As with other posts in this series, if there’s a lack of commentary in the post, make up for it in the comments. For media coverage, spin and personality issues — or general news! — head to the latest Media Circus thread instead.)

ALP, Coalition, Greens

The Liberal’s Real Solutions has no mention of ‘surveillance’ or ‘privacy’. Their terrorism statement is that they will increase measures, focussing on security of ports: We will deliver improved counter-terrorism and domestic security measures in Australia and secure our ports and airports. .They mention increased CCTV rollouts in their crime section (pg 42), none of which suggests that privacy and surveillance issues are a big issue for them. They also seem inclined to use the threat of terrorist immigration as an anti-refugee tactic, see eg this June press release.
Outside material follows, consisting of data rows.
(** Both sides have deleted a directory: there is nothing left of it in the index. *)
Lemma tree_step_both_deleted b' :
  b = Some b' → o = None → t = None →
  merging ls' (mk_MergeCtxt (remove_directory (mc_index c) m) (mc_worktree c) (mc_uncommitted c)).
Proof.
  intros Eb Eo Et. destruct (mi_holds _ _ HI) as (Hin & Hhas & Hfile & Hnof).
  assert (LB ∈ Ls ∧ LO ∈ Ls ∧ LT ∈ Ls) as (HB & HO & HT) by by rewrite !elem_Ls; auto.
  assert (norm_path m) as Hmn.
  { destruct m_rel as [E0|]; [|done]. exfalso. apply (row_none LT HT Et). rewrite E0.
    destruct (tl_root Ls HL LT HT) as (x & ? & _ & ?). by exists x. }
  assert (over = false) as Hov.
  { apply not_true_iff_false. intros (Hlen & _)%steps_over_spec. rewrite Eb, Eo, Et in Hlen. cbn in Hlen. lia. }
  destruct (remove_directory_at W (mc_index c) m Hin Hmn) as (Hin' & Hag & Hgone).
  apply tree_merging; cbn; [done|..].
  - intros p Hp _. split; [|done]. destruct (decide (under m p)) as [Hu|Hu]; [|by apply Hag].
    assert (above m p) as Hab.
    { apply above_under; [done| |done]. by apply (file_path_norm Ls HL (mt_clash HM)). }
    assert (index_has (mc_index c) p []) as Hp0.
    { pose proof (Hhas p Hp) as Hh. unfold state_at in Hh. rewrite decide_False in Hh by by apply below_not_settled.
      rewrite (find_blob_find_at Ls HL (mt_clash HM) p LO Hp HO) in Hh.
      destruct (find_at p LO) as [x|] eqn:Ex; [|done]. exfalso.
      apply (find_at_Some p LO x (tl_diff Ls HL LO HO)) in Ex as [Hx Exp].
      destruct (below_row LO x HO Hx) as [? ?]; [by rewrite Exp|congruence]. }
    assert (∀ idx s e, index_has idx p [] → ((p, s), e) ∉ idx_entries idx) as Hno.
    { intros idx s e Hh He. apply (elem_of_nil (s, ie_oid e)). apply (Hh s (ie_oid e)). by exists e. }
    assert (index_has (remove_directory (mc_index c) m) p []) as Hp1.
    { apply Hgone; [done|]. intros s e He. by destruct (Hno _ s e Hp0 He). }
    intros s e. split; intros He; by apply Hno in He.
  - intros p _ Ho. congruence.
  - done.
  - by left.
  - intros d Hd. apply (mi_dirs _ _ HI), dir_needed_step; [by rewrite Eb|done].
Qed.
In June 2013, Malcolm Turnbull issued a statement expressing some concern about the NSA’s PRISM program, particularly its implications for commercial interests, presumably Australian businesses hosting data on US servers. (I note incidentally that Real Solutions is hosted on Amazon Web Services. It’s just a curio since Real Solutions is public information, but I wonder if political parties host their donor databases and such on Australian servers?) If you search for the text of that statement on technical news sites, incidentally, the advertisements may encourage you to apply for a job with ASIO.

It’s difficult to find ALP information. They assert a right to privacy (National Platform, items 41 and 42, pages 186–187), largely centered around privacy of data held by the government, especially health information and credit information. They assert that [Labor will] ensure that personal information of Australians transferred overseas is protected which I find difficult to interpret (if nothing else, the phrasing is rather ambiguous between personal information being sent overseas and Australians themselves being sent!). Elsewhere in the National Platform, they write:

Labor refuses to manipulate fear or racism for political gain in response to terror. Australia needs tough laws to deal with terrorism but, just as importantly, we need well-balanced laws that target the terrorists, not innocent citizens. We need strong safeguards to protect the civil and human rights that are fundamental to our freedoms. Labor is committed to finalising the review of the Anti-Terrorism Legislation.

item 132, page 209

I don’t see that translated into policy for the present campaign anywhere.

The Greens have a specific surveillance policy generally affirming a right to privacy. They seek to bring telecommunications surveillance back under the control of normal judicial warrants, and subject to Freedom of Information requests; they want intelligence sharing with the “5 Eyes” countries (the other four are the US, UK, Canada and New Zealand) overhauled; and they oppose proposals for data retention concerning Australian’s Internet use.

See also Electronic Frontiers Australia Election 2013 scorecard.

Smaller parties

From a slightly haphazard collection on Monday, I focus today on minor parties that I know to have some interest in civil liberties and/or digital rights.

Pirate Party

Privacy is listed as one of the four major civil liberties they value. They oppose both the proposed 2 year retention of Australian’s Internet use data, and denounse PRISM and PRISM-like programs.

Wikileaks Party

As one would expect, this is a prominent issue in their campaign platform:

… the WikiLeaks Party will be fearless in its opposition to the creeping surveillance state, driven by globalised data collection and spying agencies, both state and corporate controlled. We will demand that all information on data seizure and storage of citizens’ data by government agencies and allied corporations be made public.

In addition, there’s a specific Surveillance and your privacy policy requiring that agencies seek a warrant to spy on your Internet usage; a twice-yearly tabling of aggregate figures related to such surveillance; and ASIO and anyone else cooperating with overseas agencies to report such cooperation publicly.